California’s economy is in the midst of a downturn, with revenue declines expected to reduce the amount of funding for public schools over the next several years.
Despite these economic headwinds, the Orange County Department of Education is projecting to meet all financial obligations for the current year and the next two fiscal years, OCDE Associate Superintendent David Giordano told the Orange County Board of Education during its regular meeting on Wednesday, Dec. 6.
In addition to providing direct educational services and support for the county’s most vulnerable populations, OCDE supports local districts with services necessary for their operations. This includes professional development, high-speed internet access and security, legal and fiscal guidance, payroll services and student enrichment.
Like traditional school districts, OCDE and other county offices are required to certify their financial conditions twice each fiscal year, using current-year data and projections for the next two years. And like most districts, funding is tied directly to the state’s budget, which is a reflection of the health of California’s economy.
The latest assessment from the Legislative Analyst’s Office, a nonpartisan fiscal advisor to the Legislature, indicates that the state economy has cooled in the wake of the Federal Reserve’s efforts to combat inflation, which resulted in higher borrowing costs and reduced investment. These trends are evident in a number of economic indicators, including jobs data, consumer spending and income tax withholding.
In his presentation, Giordano, who oversees OCDE’s Administrative Services division, explained that California’s budget is primarily underpinned by revenue from personal income taxes, sales and use taxes, and corporate taxes. This year, a tax payment extension — the fall deadline was pushed back to Nov. 16 in counties impacted by natural disasters — is said to have obscured the size of the state’s revenue shortfall.
Impacts on Proposition 98
As of Dec. 6, state tax revenues for the fiscal year that ended on June 30 appeared to be approximately $26 billion below estimates from June. Estimates further projected a $32 billion reduction in revenues for 2023-24 and 2024-25, resulting in an overall revenue drop of $58 billion over three years.
These declines have direct implications for Proposition 98, which guarantees a portion of the state budget for education. For every dollar lost in California’s general fund revenue, the Proposition 98 floor would lower by nearly 40 cents. Given that, Giordano said a potential $58 billion revenue reduction over three years could result in a $22 billion reduction in school funding.
Whether education funding for the current year will be reduced remains to be seen, but the state’s statutory Cost-of-Living Adjustment estimate, or COLA, for next year has been downgraded from 3.94 percent to 1.27 percent.
At the same time, California faces rising costs in other areas, including pensions, as well as health and welfare benefits premiums.
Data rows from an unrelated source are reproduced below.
(** The 'mousemove' listener. *)
Definition onMouseMove (e : MouseEvent) (st : Interaction) : Interaction :=
  match drag st with
  | None => st
  | Some d =>
      {| zoom := {| tx := tx0 d + (clientX e - startX d);
                    ty := ty0 d + (clientY e - startY d);
                    scale := scale (zoom st);
                    fitScale := fitScale (zoom st) |};
         drag := drag st |}
  end.

(** The 'mouseup' listener. *)
Definition onMouseUp (st : Interaction) : Interaction :=
  {| zoom := zoom st; drag := None |}.

(** The 'dblclick' listener is [zoomFit]. *)
Definition onDblClick (vp : Viewport) (img : Img) (st : Interaction) : Interaction :=
  {| zoom := zoomFit vp img (zoom st); drag := drag st |}.

(** One drag gesture: the button goes down at [down], the pointer then
    visits [moves] in order. *)
Definition dragBy (down : MouseEvent) (moves : list MouseEvent) (st : Interaction)
  : Interaction :=
  fold_left (fun acc e => onMouseMove e acc) moves (onMouseDown down st).

End Zoom.

(** ** handleCapture *)

Module Capture.

Import JS.

(** The errors [handleCapture] catches.  Only their message is read. *)
Inductive Failure : Type :=
| NotFound                        (* no rect came back from the page *)
| ZeroSize                        (* rect.width <= 0 || rect.height <= 0 *)
| CaptureError (msg : string)     (* result.error *)
| NoImageData                     (* no result.dataUrl *)
| CropFailed (e : Cropper.CropError)
| Thrown (msg : string).          (* an awaited chrome call rejected *)

Definition message (err : Failure) : string :=
  match err with
  | NotFound => "无法定位 iframe 元素"
  | ZeroSize => "iframe 尺寸为零，无法截图"
  | CaptureError msg => msg
  | NoImageData => "截图失败：未返回图像数据"
  | CropFailed Cropper.OutOfBounds => "裁剪区域超出截图范围"
  | CropFailed Cropper.DecodeError => "截图图像加载失败"
  | Thrown msg => msg
  end.

(** The text of [$('snapshot-size-hint')]. *)
Inductive Hint : Type :=
| HintUsage                       (* '滚轮缩放 · 拖拽平移 · 双击还原' *)
| HintSize (w h : N)              (* `原始尺寸 ${w} × ${h} px · ...` *)
| HintFailed (msg : string).      (* `截图失败：${err.message}` *)

(** The part of the snapshot panel the capture code writes: a [...Hidden]
    field says that the element carries the class [hidden]; [btnFull]
    and [btnSm] are the classes of [$('btn-capture')]. *)
Record Panel : Type := {
  snapIdleHidden : bool;
  snapLoadingHidden : bool;
  zoomViewportHidden : bool;
  zoomControlsHidden : bool;
  btnDisabled : bool;
  btnFull : bool;
  btnSm : bool;
  sizeHint : Hint
}.

(** [$('snapshot-img')]: [onload] names the invocation whose [resolve] is
    installed as the handler, [pending] says that [src] was assigned and
    its load event has not fired yet, [bitmap] is the image the element
    shows (its natural size is that of [bitmap]). *)
Record ImgElement : Type := {
  src : option Raster.DataUrl;
  onload : option nat;
  pending : bool;
  bitmap : option Raster.Image
}.

(** The answer of the service worker to CAPTURE_TAB. *)
Record Reply : Type := {
  error : option string;
  dataUrl : option Raster.DataUrl
}.

(** Where an invocation of [handleCapture] is suspended. *)
Inductive Task : Type :=
| AwaitScript (captureIndex : Z)
| AwaitCaptureTab (rect : Rect.ViewportRect)
| AwaitCrop (dataUrl : Raster.DataUrl) (rect : Rect.ViewportRect)
| AwaitImgLoad (croppedUrl : Raster.DataUrl)
| Returned.
(** [str(n)] for an integer. *)
Definition str_of_int (n : Z) : str :=
  u (DecimalString.NilZero.string_of_int (Z.to_int n)).

(** ** Exceptions *)

Inductive exn :=
| ValueError (msg : string)
| TypeError (msg : string)
| FileNotFoundError (path : str)
| NotADirectoryError (path : str)
| IsADirectoryError (path : str)
| PermissionError (path : str)
| EOFError
| UnpicklingError.

Definition is_ValueError (e : exn) : bool :=
  match e with
  | ValueError _ => true
  | _ => false
  end.

(** The exceptions [except FileNotFoundError] catches: the class has no
    subclass. *)
Definition is_FileNotFoundError (e : exn) : bool :=
  match e with
  | FileNotFoundError _ => true
  | _ => false
  end.

(** The result of running a piece of code: a value, or a raised exception. *)
Inductive res (A : Type) :=
| Ret (a : A)
| Raise (e : exn).
Arguments Ret {A} a.
Arguments Raise {A} e.

(** ** The Unicode tables behind [str.isdigit], [\d] and [int]

    Taken from the Unicode character database the interpreter ships
    (version 14.0.0), as inclusive ranges of code points. *)

Definition in_ranges (c : N) (tbl : list (N * N)) : bool :=
  existsb (fun r => (fst r <=? c)%N && (c <=? snd r)%N) tbl.

(** Characters with [Numeric_Type] [Digit] or [Decimal]: those for which
    [str.isdigit] is true. *)
Definition digit_ranges : list (N * N) :=
  [ (48, 57); (178, 179); (185, 185); (1632, 1641); (1776, 1785);
    (1984, 1993); (2406, 2415); (2534, 2543); (2662, 2671); (2790, 2799);
    (2918, 2927); (3046, 3055); (3174, 3183); (3302, 3311); (3430, 3439);
    (3558, 3567); (3664, 3673); (3792, 3801); (3872, 3881); (4160, 4169);
    (4240, 4249); (4969, 4977); (6112, 6121); (6160, 6169); (6470, 6479);
    (6608, 6618); (6784, 6793); (6800, 6809); (6992, 7001); (7088, 7097);
    (7232, 7241); (7248, 7257); (8304, 8304); (8308, 8313); (8320, 8329);
    (9312, 9320); (9332, 9340); (9352, 9360); (9450, 9450); (9461, 9469);
    (9471, 9471); (10102, 10110); (10112, 10120); (10122, 10130);
    (42528, 42537); (43216, 43225); (43264, 43273); (43472, 43481);
    (43504, 43513); (43600, 43609); (44016, 44025); (65296, 65305);
    (66720, 66729); (68160, 68163); (68912, 68921); (69216, 69224);
    (69714, 69722); (69734, 69743); (69872, 69881); (69942, 69951);
    (70096, 70105); (70384, 70393); (70736, 70745); (70864, 70873);
    (71248, 71257); (71360, 71369); (71472, 71481); (71904, 71913);
    (72016, 72025); (72784, 72793); (73040, 73049); (73120, 73129);
    (92768, 92777); (92864, 92873); (93008, 93017); (120782, 120831);
    (123200, 123209); (123632, 123641); (125264, 125273); (127232, 127242);
    (130032, 130041) ]%N.

(** Characters of general category [Nd] (decimal digits): those [\d]
    matches in a [str] pattern and [int] converts.  Every range starts at
    a digit zero and holds whole runs of ten. *)
Definition decimal_ranges : list (N * N) :=
  [ (48, 57); (1632, 1641); (1776, 1785); (1984, 1993); (2406, 2415);
    (2534, 2543); (2662, 2671); (2790, 2799); (2918, 2927); (3046, 3055);
    (3174, 3183); (3302, 3311); (3430, 3439); (3558, 3567); (3664, 3673);
    (3792, 3801); (3872, 3881); (4160, 4169); (4240, 4249); (6112, 6121);
    (6160, 6169); (6470, 6479); (6608, 6617); (6784, 6793); (6800, 6809);
    (6992, 7001); (7088, 7097); (7232, 7241); (7248, 7257); (42528, 42537);
    (43216, 43225); (43264, 43273); (43472, 43481); (43504, 43513);
    (43600, 43609); (44016, 44025); (65296, 65305); (66720, 66729);
    (68912, 68921); (69734, 69743); (69872, 69881); (69942, 69951);
    (70096, 70105); (70384, 70393); (70736, 70745); (70864, 70873);
    (71248, 71257); (71360, 71369); (71472, 71481); (71904, 71913);
    (72016, 72025); (72784, 72793); (73040, 73049); (73120, 73129);
    (92768, 92777); (92864, 92873); (93008, 93017); (120782, 120831);
    (123200, 123209); (123632, 123641); (125264, 125273);
    (130032, 130041) ]%N.

Definition char_isdigit (c : N) : bool := in_ranges c digit_ranges.

(** [s.isdigit()]: every character is a digit and there is at least one. *)
Definition str_isdigit (s : str) : bool :=
  match s with
  | [] => false
  | _ => forallb char_isdigit s
  end.

(** The ASCII decimal digits ['0'..'9']. *)
Definition ascii_digit (c : N) : bool := (48 <=? c)%N && (c <=? 57)%N.

(** The value of a decimal digit character, if it is one. *)
Definition decimal_value (c : N) : option Z :=
  match find (fun r => (fst r <=? c)%N && (c <=? snd r)%N) decimal_ranges with
  | Some r => Some (Z.of_N ((c - fst r) mod 10))
  | None => None
  end.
Meanwhile, persistent inflationary pressures add to the financial strain, impacting supplies and services, and the expiration of one-time federal and state COVID-19 relief funding removes temporary financial cushions.
Navigating future challenges
Using current projections, OCDE is expected to have a surplus of $15.2 million through June of this year based on expenditures of approximately $335 million, followed by a deficit of $2.4 million in 2024-25. The department projects a slight surplus the following year, with the caveat that economic conditions become harder to predict in the out years.
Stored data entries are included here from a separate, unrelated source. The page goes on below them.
(** C4 at the failing inputs.  Metadata in which a recognised key holds a
    number makes the indicator and the crypto decoder panic on the
    unchecked type assertion of the extractor; the decoders with a fixed
    series key return an error for the same metadata. *)
Theorem metadata_type_mismatch_panics (rt : Runtime)
    (laws : RuntimeLaws rt) (i : IndicatorResponse.t) (indicatorName : string)
    (c : CryptoSeriesResponse.t) (ts : TimeSeriesDaily) :
  UnmarshalIndicatorJSON i (badMetaDataPayload "1: Symbol") indicatorName
  = Panic (TypeAssertion "float64" "string")
  /\ UnmarshalCryptoJSON c (badMetaDataPayload "1. Information")
     = Panic (TypeAssertion "float64" "string")
  /\ TimeSeriesDaily_UnmarshalJSON ts (badMetaDataPayload "2. Symbol")
     = Err UnmarshalError.
Proof.
  split; [|split].
  - unfold UnmarshalIndicatorJSON, indicatorAppend, extractMetaData. simpl.
    rewrite mapiter_singleton. reflexivity.
  - unfold UnmarshalCryptoJSON, cryptoAppend, extractCryptoMetaData. simpl.
    rewrite mapiter_singleton. reflexivity.
  - reflexivity.
Qed.

(** C6 at the failing input.  An intraday receiver that holds a bar from an
    earlier decode keeps it: the bar of 7 September, which the payload does
    not contain, is in the decoded sequence. *)
Theorem prior_entries_survive_decode :
  TimeSeriesIntraday_UnmarshalJSON (rt:=refRuntime)
    (TimeSeries.mk TimeSeriesMetaData.zero [earlierBar]) intradayPayload
  = Ok (TimeSeries.mk intradayScenarioMetaData [earlierBar; bar1555; bar1600])
  /\ TimeSeriesIntraday_UnmarshalJSON (rt:=refRuntime) TimeSeries.zero
       intradayPayload
     = Ok (TimeSeries.mk intradayScenarioMetaData [bar1555; bar1600]).
Proof. split; vm_compute; reflexivity. Qed.

Lemma crypto_number_errors_are_dropped_witness :
  RuntimeLaws refRuntime
  /\ UnmarshalCryptoJSON (rt:=refRuntime) CryptoSeriesResponse.zero
       (cryptoPayload [("1a. open (USD)", JString "N/A")])
     = Ok (CryptoSeriesResponse.mk CryptoMetaData.zero
             [cryptoBar float64_zero] "Time Series (Digital Currency Daily)").
Proof.
  split; [exact refRuntime_laws|].
  exact (proj1 (crypto_number_errors_are_dropped refRuntime refRuntime_laws)).
Defined.

Lemma metadata_type_mismatch_panics_witness :
  RuntimeLaws refRuntime
  /\ UnmarshalIndicatorJSON (rt:=refRuntime) IndicatorResponse.zero
       (badMetaDataPayload "1: Symbol") "SMA"
     = Panic (TypeAssertion "float64" "string").
Proof.
  split; [exact refRuntime_laws|].
  exact (proj1 (metadata_type_mismatch_panics refRuntime refRuntime_laws
                  IndicatorResponse.zero "SMA" CryptoSeriesResponse.zero
                  TimeSeries.zero)).
Defined.

(** * Further properties of the decoders *)

(** ** Loops that return early *)

Lemma forRange_not_Ok {K V S} (body : K -> V -> S -> result S)
    (m : list (K * V)) (s : S) (k : K) (v : V) :
  (k, v) ∈ m -> (forall s, isOk (body k v s) = false) ->
  isOk (forRange body m s) = false.
Proof.
  intros Hin Hbad. revert s.
  induction m as [|[k' v'] m IH]; intros s; [by apply elem_of_nil in Hin|].
  simpl. apply elem_of_cons in Hin as [[= <- <-]|Hin].
  - specialize (Hbad s). destruct (body k v s); done.
  - destruct (body k' v' s); simpl; auto.
Qed.

Lemma forRange_Err {K V S} (Q : error -> Prop) (body : K -> V -> S -> result S)
    (m : list (K * V)) (s : S) (e : error) :
  (forall k v s e, (k, v) ∈ m -> body k v s = Err e -> Q e) ->
  forRange body m s = Err e -> Q e.
Proof.
  revert s. induction m as [|[k v] m IH]; simpl; intros s Hbody; [done|].
  destruct (body k v s) as [s1|e1|p] eqn:E; simpl; [|intros [= <-]|done].
  - apply IH. intros k' v' s' e' Hin. apply Hbody. by right.
  - eapply Hbody; [left|exact E].
Qed.
(** After a run, whether it returns or raises, the error findings are those
    of the bad files among the analyzed ones, in the order of the analysis:
    one error for each file that cannot be read or on which the parser raises
    [SyntaxError], none for any other file.  When the run returns, these are
    the bad files among all the discovered ones. *)
Theorem one_error_per_bad_file :
  forall path : string,
    let out := run_analysis path in
    let r := res (snd out) in
    errors r = flat_map (file_error open_read ast_parse) (files r)
    /\ List.length (errors r)
       = List.length (filter (bad_file open_read ast_parse) (files r))
    /\ (fst out = Returned tt ->
        errors r
        = flat_map (file_error open_read ast_parse) (discovered path)).
Proof.
  intros path out r. subst out r.
  assert (Herr : errors (res (snd (run_analysis path)))
                 = flat_map (file_error open_read ast_parse)
                     (files (res (snd (run_analysis path))))).
  { rewrite run_files.
    destruct (run_file_findings path) as [_ [H _]]. rewrite H.
    now rewrite loop_errors. }
  split; [exact Herr|]. split.
  - rewrite Herr. apply flat_map_option_length, file_error_length.
  - intros Hret. rewrite Herr, run_files.
    now destruct (run_returned path Hret) as [-> _].
Qed.

(** After a run, whether it returns or raises, the complexity mapping holds
    exactly the analyzed files that could be read and parsed, each with 1
    plus the number of [If], [For], [While], [And], [Or], [Try],
    [ExceptHandler] and [With] nodes of its tree; any other path has no
    score.  When the run returns, these are the discovered files that can be
    read and parse. *)
Theorem scores_after_run :
  forall path p : string,
    let out := run_analysis path in
    let r := res (snd out) in
    dict_get string_dec (complexity r) p
    = (if in_dec string_dec p (files r)
       then score_of open_read ast_parse p
       else None)
    /\ (fst out = Returned tt ->
        dict_get string_dec (complexity r) p
        = if in_dec string_dec p (discovered path)
          then score_of open_read ast_parse p
          else None).
Proof.
  intros path p out r. subst out r.
  assert (Hget : dict_get string_dec
                   (complexity (res (snd (run_analysis path)))) p
                 = if in_dec string_dec p
                        (files (res (snd (run_analysis path))))
                   then score_of open_read ast_parse p
                   else None).
  { rewrite run_files.
    destruct (run_file_findings path) as [_ [_ [_ [H _]]]]. rewrite H.
    rewrite loop_complexity.
    destruct (in_dec string_dec p (analyzed_files (discovered path)));
      [|reflexivity].
    destruct (score_of open_read ast_parse p); reflexivity. }
  split; [exact Hget|].
  intros Hret. rewrite Hget, run_files.
  now destruct (run_returned path Hret) as [-> _].
Qed.

(** *** Files on which the parser raises [SyntaxError] *)

(** When the parser raises [SyntaxError] on the text of a file,
    [_analyze_file] returns after adding exactly one finding for it, the
    syntax error, and nothing that comes from a tree: no complexity score,
    no docstring finding, no warning, no import; the style findings are
    untouched as well.  After a whole run, from any root, the file has no
    complexity score, and a run on that file alone returns with the single
    error as its only finding. *)
Theorem syntax_error_file :
  forall (filepath code e : string) (st : state),
    open_read filepath = Some code ->
    ast_parse code = SyntaxError e ->
    let out := analyze_file filepath st in
    let r := res st in
    let r' := res (snd out) in
    let error := "Syntax error in " +++ filepath +++ ": " +++ e in
    fst out = Returned tt
    /\ stdout (snd out) = stdout st
    /\ errors r' = errors r ++ [error]
    /\ files r' = files r ++ [filepath]
    /\ complexity r' = complexity r
    /\ missing_docstrings r' = missing_docstrings r
    /\ warnings r' = warnings r
    /\ pep8 r' = pep8 r
    /\ imports_graph r' = imports_graph r
    /\ duplicates r' = duplicates r
    /\ import_cycles r' = import_cycles r
    /\ (forall root,
          dict_get string_dec (complexity (res (snd (run_analysis root))))
            filepath = None)
    /\ (os_path_isfile filepath && is_source filepath = true ->
        fst (run_analysis filepath) = Returned tt
        /\ res (snd (run_analysis filepath))
           = mkResults [filepath] [error] [] [] [] [] [] [] None).
Proof.
  intros filepath code e st Hread Hparse out r r' error.
  subst out r r' error.
  rewrite (analyze_file_run open_read ast_parse ast_get_docstring).
  cbn [fst snd res stdout]. rewrite file_results_eq.
  unfold parse_raises. rewrite Hread, Hparse.
  repeat (split; [reflexivity|]).
  assert (Hscore : score_of open_read ast_parse filepath = None)
    by (unfold score_of, tree_of; now rewrite Hread, Hparse).
  split.
  - intros root.
    destruct (run_file_findings root) as [_ [_ [_ [H _]]]]. rewrite H.
    rewrite loop_complexity, Hscore.
    destruct (in_dec string_dec filepath _); reflexivity.
  - intros Hfile.
    assert (Hvalid : os_path_isfile filepath && is_source filepath
                     || os_path_isdir os_dir filepath = true)
      by (rewrite Hfile; reflexivity).
    assert (Hdisc : discovered filepath = [filepath])
      by (unfold discovered_paths; now rewrite Hfile).
    assert (Hraise : parse_raises open_read ast_parse filepath = None)
      by (unfold parse_raises; now rewrite Hread, Hparse).
    assert (Hrun : exists out,
               run_analysis filepath
               = (Returned tt,
                  mkState
                    (mkResults [filepath] [syntax_error_msg filepath e]
                       [] [] [] [] [] [] None) out)).
    { rewrite run_as_loop, Hvalid, Hdisc. cbv zeta.
      cbn [first_raise analyzed]. rewrite Hraise.
      rewrite for_each_cons. unfold for_each at 1. cbn [fold_left].
      rewrite file_results_eq, Hread, Hparse.
      unfold finish, bind at 1, update. cbv beta iota. cbn [res stdout].
      assert (Hc : _detect_import_cycles
                     (append_errors (syntax_error_msg filepath e)
                        (append_files filepath init_results))
                   = mkResults [filepath] [syntax_error_msg filepath e]
                       [] [] [] [] [] [] None) by reflexivity.
      rewrite Hc.
      unfold bind at 1, _detect_duplicates, bind at 1, get_results.
      cbn [res files group_files]. rewrite Hread. unfold update.
      cbv beta iota. rewrite print_summary_output. eexists. reflexivity. }
    destruct Hrun as [out Hrun]. rewrite Hrun. split; reflexivity.
Qed.

(** *** How the run ends *)

Lemma unreadable_run_raises (path : string) :
  (exists p, In p (discovered path) /\ open_read p = None) ->
  exists e, fst (run_analysis path) = Raised e.
Proof.
  intros [p [Hin Hp]].
  destruct (os_path_isfile path && is_source path
            || os_path_isdir os_dir path) eqn:Hvalid.
  - destruct (run_outcome_cases path Hvalid)
      as [[e [_ Hrun]] | [[q [_ [_ [_ Hrun]]]] | [_ [Hall _]]]].
    + rewrite Hrun. now exists (ParseFailure e).
    + rewrite Hrun. now exists (ReadError q).
    + exfalso. exact (Hall p Hin Hp).
  - rewrite (invalid_root_discovered path Hvalid) in Hin. destruct Hin.
Qed.

(** A discovered file that cannot be read makes the run raise.  Whenever
    the run raises, no duplicate finding is recorded and nothing has been
    printed after the starting line.  When it returns, it has printed, after
    the starting line, the summary of its final results, or the error line
    for an invalid root. *)
Theorem unreadable_file_stops_run :
  forall path : string,
    let out := run_analysis path in
    let start := "[Analyzer] Starting analysis: " +++ path in
    ((exists p, In p (discovered path) /\ open_read p = None) ->
     exists e, fst out = Raised e)
    /\ (forall e, fst out = Raised e ->
          duplicates (res (snd out)) = [] /\ stdout (snd out) = [start])
    /\ (fst out = Returned tt ->
        stdout (snd out)
        = start :: (if os_path_isfile path && is_source path
                       || os_path_isdir os_dir path
                    then summary_output (res (snd out))
                    else ["[ERROR] Invalid path."])).
Proof.
  intros path out start. subst out start.
  destruct (os_path_isfile path && is_source path
            || os_path_isdir os_dir path) eqn:Hvalid.
  - destruct (run_outcome_cases path Hvalid)
      as [[e [_ Hrun]] | [[p [_ [_ [_ Hrun]]]] | [_ [Hall [r [_ Hrun]]]]]];
      rewrite Hrun; cbn [fst snd res stdout].
    + split; [intros _; eauto|]. split; [|discriminate].
      intros e' _. split; [|reflexivity]. now rewrite loop_duplicates.
    + split; [intros _; eauto|]. split; [|discriminate].
      intros e' _. split; [|reflexivity].
      now rewrite detect_import_cycles_duplicates, loop_duplicates.
    + split.
      * intros [p [Hin Hp]]. exfalso. exact (Hall p Hin Hp).
      * split; [discriminate | reflexivity].
  - rewrite run_as_loop, Hvalid. cbn [fst snd res stdout].
    rewrite (invalid_root_discovered path Hvalid).
    split; [intros [p [[] _]]|]. split; [discriminate | reflexivity].
Qed.

Lemma source_paths_count (d : dirtree) (top : string) :
  List.length (source_paths top d) = count_sources d.
Proof.
  rewrite <- os_walk_source_paths, <- (os_walk_count d top).
  induction (os_walk top d) as [|entry entries IH]; [reflexivity|].
  cbn [flat_map map]. rewrite length_app, length_map, IH. reflexivity.
Qed.

(** A run over a directory that holds no file with the suffix, at any depth,
    completes: it returns with the results of a fresh analyzer and prints a
    summary that counts zero files. *)
Theorem empty_project_run :
  forall (path : string) (d : dirtree),
    os_path_isfile path && is_source path = false ->
    os_dir path = Some d ->
    count_sources d = 0 ->
    run_analysis path
    = (Returned tt,
       mkState init_results
         ["[Analyzer] Starting analysis: " +++ path;
          newline +++ "ANALYSIS SUMMARY";
          "Analyzed files: 0";
          newline +++ "END OF REPORT" +++ newline]).
Proof.
  intros path d Hfile Hdir Hcount. rewrite run_as_loop.
  unfold discovered_paths, os_path_isdir. rewrite Hfile, Hdir.
  cbn [orb].
  assert (Hnone : source_paths path d = []).
  { apply length_zero_iff_nil. now rewrite source_paths_count. }
  rewrite Hnone. reflexivity.
Qed.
All of this adds up to a positive certification for OCDE’s first interim report, meaning the department is poised to meet all financial obligations for this year and the next two years.
“A critical measure of the department’s performance is the effectiveness with which it utilizes and generates resources,” Giordano said. “Our goal is to ensure that all fiscal and capital resources maximize educational opportunities for students.”
Additional budget presentations will come in February and March as OCDE updates its Local Control and Accountability Plans and prepares its second interim report based on the latest fiscal developments from the state.
The California Legislature has until June 15 to pass a spending plan for the new fiscal year, which begins July 1.